Bundeskanzlerin Angela Merkel (CDU) drängt auf größere Anstrengungen zur Ausbildung von Jugendlichen mit Migrationshintergrund. Eine Ausbildung für junge Migranten müsse "selbstverständlich" werden, denn zu oft scheitere deren Bewerbung immer noch an ihrem Namen oder Äußeren, sagte Merkel beim Integrationsgipfel am Montag in Berlin. Die Integrationsbeauftragte der Regierung, Aydan Özoguz (SPD), beklagte, Migranten würden oft selbst dann "aussortiert, wenn sie ein 1,9-Abitur haben".
"Jeder weiß: Deutschland wird immer vielfältiger", sagte Merkel und verwies auf den im vergangenen Jahr mit 1,2 Millionen Zugezogenen höchsten Einwanderungsstand seit 20 Jahren. Deutschland komme dabei einerseits seiner "humanitären Verpflichtung" nach, indem es notleidende Menschen aus der ganzen Welt aufnehme.
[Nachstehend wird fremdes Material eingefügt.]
(** Cleanup of the refs for campfires no longer in the visible map. *)
Definition cleanupRefs (visibleIds : gset string) (st : EngineState) : EngineState :=
  let stale : gset string := dom (prevBurningStates st) ∖ visibleIds in
  let dropStale (m : gmap string Q) : gmap string Q :=
filter (fun kv => kv.1 ∉ stale) m in
  let keepVisible (m : gmap string Q) : gmap string Q :=
filter (fun kv => kv.1 ∈ visibleIds) m in
  {| particles := particles st;
 fireEmissionAccumulator :=
   set_fold (fun campfireId (m : gmap string Q) =>
               fold_left (fun (m : gmap string Q) zone =>
                            delete (fireKey campfireId zone) m)
                         FIRE_EMISSION_ZONES m)
            (fireEmissionAccumulator st) stale;
 smokeEmissionAccumulator := dropStale (smokeEmissionAccumulator st);
 smokeBurstEmissionAccumulator :=
   keepVisible (dropStale (smokeBurstEmissionAccumulator st));
 prevBurningStates :=
   filter (fun kv => kv.1 ∉ stale) (prevBurningStates st);
 lingeringSmokeData := keepVisible (dropStale (lingeringSmokeData st));
 lastUpdateTime := lastUpdateTime st;
 randomCalls := randomCalls st |}.



(** One run of [updateParticles] at clock value [now]. *)
Definition updateParticles (now : Q) (visibleCampfiresMap : JsMap Campfire)
(st : EngineState) : EngineState :=
  let deltaTime := now - lastUpdateTime st in
  if Qle_bool deltaTime 0 then
{| particles := particles st;
   fireEmissionAccumulator := fireEmissionAccumulator st;
   smokeEmissionAccumulator := smokeEmissionAccumulator st;
   smokeBurstEmissionAccumulator := smokeBurstEmissionAccumulator st;
   prevBurningStates := prevBurningStates st;
   lingeringSmokeData := lingeringSmokeData st;
   lastUpdateTime := now;
   randomCalls := randomCalls st |}
  else
let deltaTimeFactor := deltaTime / FRAME_MS in
let currentParticles := omap (updateParticle now deltaTimeFactor) (particles st) in
let '(st1, newGeneratedParticles) :=
  fold_left (campfireStep now deltaTimeFactor) visibleCampfiresMap (st, []) in
let st2 := cleanupRefs (list_to_set (map fst visibleCampfiresMap)) st1 in
{| particles := currentParticles ++ newGeneratedParticles;
   fireEmissionAccumulator := fireEmissionAccumulator st2;
   smokeEmissionAccumulator := smokeEmissionAccumulator st2;
   smokeBurstEmissionAccumulator := smokeBurstEmissionAccumulator st2;
   prevBurningStates := prevBurningStates st2;
   lingeringSmokeData := lingeringSmokeData st2;
   lastUpdateTime := now;
   randomCalls := randomCalls st2 |}.
(** * flying_emu: the EMU-2 to MQTT bridge

    A shallow embedding of [src/flying_emu/__init__.py]: the startup
    sequence of [run], its polling loop with the shared unresponsiveness
    counter, the reading conversion done with Python's [decimal.Decimal],
    and [main], which turns any exception of [run] into exit status 1.

    The device driver ([emu_power.Emu]) and the MQTT client
    ([paho.mqtt.client]) are collaborators: their answers are inputs of
    the model, their calls are events of the trace. *)

From Stdlib Require Import ZArith List String Bool Lia QArith.
From Stdlib Require Import Qabs.
Import ListNotations.

Local Open Scope Z_scope.

(** ** Python's [decimal] in the default context

    [Decimal(a) * b / c] runs in the default context: 28 significant
    digits, ROUND_HALF_EVEN, Emax = 999999, Emin = -999999, and the traps
    DivisionByZero, InvalidOperation and Overflow enabled.  A finite
    decimal is a sign, a non-negative coefficient and an exponent. *)

Module Decimal.

Record t : Set := mk { sign : bool; coeff : Z; exp : Z }.

(** The trapped signals: each one is raised as a Python exception. *)
Inductive signal : Set := DivisionByZero | InvalidOperation | Overflow.

Definition prec : Z := 28.
Definition Emax : Z := 999999.
Definition Emin : Z := -999999.
Definition Etiny : Z := Emin - prec + 1.
Definition Etop : Z := Emax - prec + 1.

(** [len(str(c))] for a coefficient [c >= 0]. *)
Fixpoint ndigits_aux (fuel : nat) (c : Z) : Z :=
  match fuel with
  | O => 1
  | S fuel' => if c <? 10 then 1 else 1 + ndigits_aux fuel' (c / 10)
  end.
Andererseits sei Deutschland aber auch aus wirtschaftlichen Gründen "interessant und attraktiv" und biete jungen Migranten aus Europa die Hoffnung auf eine bessere Zukunft. Damit erwachse dem Land eine Chance, aber auch eine Herausforderung.
Stärkere Betreuung von Migranten in der Schule
Merkel verwies auf die im Koalitionsvertrag vereinbarte Allianz für Aus- und Weiterbildung, welche die Situation für Migranten im Bildungsbereich verbessern soll. Dafür bedürfe es der Mitwirkung des Staates, der Wirtschaft wie auch der Migranten selbst.
Zuvor hatte die Kanzlerin mit den Berliner Verkehrsbetrieben (BVG) einen Betrieb besucht, dessen Auszubildende zu rund einem Drittel einen Migrationshintergrund haben. Auf die bei dem Besuch gestellte Frage, wann Integration für sie gelungen sei, antwortete Merkel: Dann, wenn im Verhältnis "genauso viele Menschen mit Migrationshintergrund einen Schulabschluss, einen Studien- oder Ausbildungsplatz bekommen" wie alle anderen Menschen in Deutschland auch.
Vor allem für Bewerber mit türkischem oder arabischem Namen sei es nach wie vor besonders schwierig, eine Lehrstelle zu bekommen, sagte Özoguz dem Sender NDR Info. Einerseits liege dies an den aktuellen Konflikten in der Welt. Andererseits hätten beispielsweise viele türkische Eltern, die als Gastarbeiter ins Land gekommen seien, ihre Kinder im deutschen Bildungssystem nicht ausreichend unterstützen können. Jugendliche aus Migrantenfamilien müssten daher nach der Schule stärker betreut werden.
"Chancengleichheit im Bewerbungsprozess"
Die Antidiskriminierungsstelle des Bundes und die Türkische Gemeinde des Bundes warben für anonymisierte Bewerbungsverfahren. Diese seien "ein ganz wichtiges Instrument für Chancengleichheit im Bewerbungsprozess", erklärte die Leiterin der Antidiskriminierungsstelle, Christine Lüders. "Durch das anonymisierte Bewerbungsverfahren könnte gewährleistet werden, dass die Bewerberinnen und Bewerber zumindest zum Vorstellungsgespräch eingeladen werden", sagte der Bundesvorsitzende der Türkischen Gemeinde in Deutschland, Safter Cinar.
Auch die IG Metall bezeichnete anonymisierte Bewerbungen als geeignete Maßnahme gegen Ausgrenzung. "Politik und Wirtschaft müssen gemeinsam gegen die strukturelle Diskriminierung auf dem Arbeitsmarkt vorgehen", erklärte IG-Metall-Vorstandsmitglied Christiane Benner.
Die Ausbildungssituation von Jugendlichen mit Migrationshintergrund stand im Mittelpunkt des siebten Integrationsgipfels, zu dem Merkel ins Kanzleramt geladen hatte.